Input for this task: Begin

(* ===== verification/_CoqProject ===== *)
-Q . S2P
Prelude.v
Codec.v
Utf8.v
Incremental.v
Varint.v
Integer.v
HuffmanTable.v
Huffman.v
Header.v
StaticTable.v
DynamicTable.v
Wire.v
EncoderStream.v
DecoderStream.v
QpackEncoder.v
QpackDecoder.v
Qpack.v
Settings.v
Frame.v
Error.v
Stream.v
WtStream.v
FrameStream.v
ControlStream.v
RequestStream.v
UriSyntax.v
Validation.v
FlowControl.v
WtError.v
Capsule.v
Datagram.v
Session.v
SessionFlow.v
SfParser.v
Connect.v
Display.v
Event.v
WtSession.v
Connection.v
ConnInvariant.v
ConnNegotiation.v
ConnWtSession.v
ConnWtStream.v
ConnReceive.v
ConnSafety.v
ConnSend.v
ConnSendSafety.v
ConnRun.v
ConnEvents.v
ConnExchange.v
ConnClose.v
ConnOutgoing.v
ConnEndToEnd.v
ConnMidway.v
S2nSession.v
S2nState.v
S2nTasks.v
S2nGather.v
S2nExchange.v
S2nConnect.v
S2nStreams.v
S2nHandshake.v
NgDriver.v
NgEndpoint.v
NgClient.v
NgServer.v
NgWtServer.v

Input for this task: End

### Task item
In the entries above, take the line containing "S2nHandshake.v" and each later line through the last, and repeat them exactly. Output nothing else.

### Problem solution
S2nHandshake.v
NgDriver.v
NgEndpoint.v
NgClient.v
NgServer.v
NgWtServer.v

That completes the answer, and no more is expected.